Tabanka do Huambo

Saber compartilhar cumplicidades, na vida, como forma de cultura e de ciência. Cumplicidades de vivências com os amigos numa abordagem vital para a sobrevivência do Planeta Terra.

Nome:
Localização: Coimbra, Portugal

Nascido no Huambo, em Angola. Médico de Medicina Geral e Familiar pela Faculdade de Medicina em Coimbra. Médico na Lousã.

2006-03-06

AVENIDA NEVSKY


O vestido branco colava-se ao corpo. O vento gelado de Março modelava-lhe a beleza realçada por uns traços que muitos pensavam não ser possível. Houve quem dissesse que ela parecia a estátua “Domação do Cavalo Selvagem”, moldada e fundida por Pyotr Klodt. Poesia escrita com as gotas de gelo trazidas pelo vento do Báltico, anunciando um tempo que não convidava ao sonho, digo eu ao olhar para os seus olhos negros rasgados por uma sombra provocante desenhada essa manhã.
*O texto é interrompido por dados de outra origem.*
Lemma checkExit_fold_other
    (prices : Prices) (now : Z) (k : string) (snapshot : list Position.t) :
  (forall p, In p snapshot -> Position.id p <> k) ->
  forall (this : t) (closed : list ClosedTrade.t),
  let r := fold_left (checkExit prices now) snapshot (this, closed) in
  config (fst r) = config this
  /\ map_get k (trailingStops (fst r)) = map_get k (trailingStops this)
  /\ find (fun p => String.eqb (Position.id p) k)
          (PortfolioService.positions (portfolio (fst r)))
     = find (fun p => String.eqb (Position.id p) k)
            (PortfolioService.positions (portfolio this))
  /\ exists more, snd r = closed ++ more.
Proof.
  induction snapshot as [|position snapshot IH]; intros Hother this closed;
    cbn [fold_left].
  - repeat (split; [reflexivity|]). exists []. rewrite app_nil_r. reflexivity.
  - destruct (checkExit_other prices now this closed position k
                (Hother position (or_introl eq_refl)))
      as (Hconfig1 & Hget1 & Hfind1 & more1 & Hmore1).
    destruct (checkExit prices now (this, closed) position) as [this1 closed1].
    cbn [fst snd] in *.
    destruct (IH (fun p Hin => Hother p (or_intror Hin)) this1 closed1)
      as (Hconfig2 & Hget2 & Hfind2 & more2 & Hmore2).
    split; [congruence|]. split; [congruence|]. split; [congruence|].
    exists (more1 ++ more2). rewrite Hmore2, Hmore1, app_assoc. reflexivity.
Qed.

Lemma find_unique (m : list Position.t) (position : Position.t) :
  NoDup (map Position.id m) -> In position m ->
  find (fun p => String.eqb (Position.id p) (Position.id position)) m = Some position.
Proof.
  induction m as [|p m IH]; intros Hnodup Hin; [contradiction|].
  simpl in *. inversion Hnodup as [|x xs Hnotin Hrest]; subst.
  destruct Hin as [->|Hin].
  - rewrite String.eqb_refl. reflexivity.
  - destruct (String.eqb (Position.id p) (Position.id position)) eqn:E.
    + apply String.eqb_eq in E. exfalso. apply Hnotin. rewrite E.
      apply in_map. exact Hin.
    + apply IH; assumption.
Qed.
Contudo não chovia pois, como mil vezes afirmavam os pescadores da Nazaré, enquanto fizesse vento a chuva não se fazia notar. Quem mo disse foi ela na noite anterior, junto ao rio Neva na Ponte Anichkov, enquanto trocámos cumplicidades e desejos, pois em pequena tinha por hábito passar férias vendo os pescadores lavrar a areia da praia com as redes carregadas do sustento tirado do mar. E como gostava das histórias contadas ao fim da tarde sentindo o salpico das ondas que lhe humedeciam os olhos, por vezes misturando-se com as lágrimas da sua tristeza.
Nesse dia, na Avenida Nevsky, a famosa Nevsky Prospekt, cansada, caminhava indiferente ao ruído e às vagas de gente, gente do mundo que corria de cá para lá e de lá para cá, à procura sabe-se lá do quê. Talvez à procura de uma felicidade perdida. Gogol dizia que tudo é falso nesta avenida, pois por aí passeiam-se as grandezas e as misérias de nobres e burgueses. Talvez tivesse razão. Mas São Petersburgo é isso mesmo. Grandezas e misérias de gente que não sabe agarrar os encantos sagrados que a cidade lhes proporciona.
Tinha passado a manhã numa esquadra da polícia onde tudo era feito e pensado com uma calma irritante. O russo não é uma língua fácil para se estabelecer um diálogo e foi preciso esperar pela burocracia de uma intérprete que falava um inglês pouco perceptível para resolver o que a trouxera ali. O roubo na Catedral de Cristo Ressuscitado. Como era bom, pensava, sentada naquele banco de madeira, ter tido a sorte de ler livros de Dostoievsky, Pushkin, Gogol em português e sentir a música de Rimsky-Korsakov e Tchaikosky em russo. Sem intermediários. Apesar de tudo, enquanto lhe tinham dito para esperar, em russo, português, inglês e linguagem gestual, pensou na frieza que é estarmos por fora de uma cultura moldada pelos dias que não têm noites e das noites que não conhecem os dias. Uns dias antes tinha sentido o que era ver um pôr de sol pela madrugada, nos mares do Golfo da Finlândia. O pôr de sol mais autêntico da sua vida. São Petersburgo é mesmo assim. Monumental. Fria. Apaixonante. Talvez naif. Assimétrica socialmente, mas geométrica no traçado de parques e avenidas.
Já cansada, olhou uma última vez para o rio Neva, esqueceu-se, ela também, que Lenine aqui cursou Direito e foi visto, no Campo de Março, junto ao Palácio de Mármore, a falar às massas do cimo de um tanque de guerra. Duplicaram no seu peito as manifestações de revolta e alegria. Entrou no Museu Hermitage alegrando-se com a recompensa fortuita daquela manhã, foi afastando as madeixas do cabelo negro do seu lindo rosto, enquanto o coração se enchia de encantos sagrados. Estes pensamentos lembraram-lhe os versos do poeta Aleksandr Sergeevich Pushkin.
O vento do Báltico continua a soprar gelado mas agora para me dizer que tu ainda me amas e que eu te pertenço. Vislumbro a tua imagem, de novo, vestida de branco.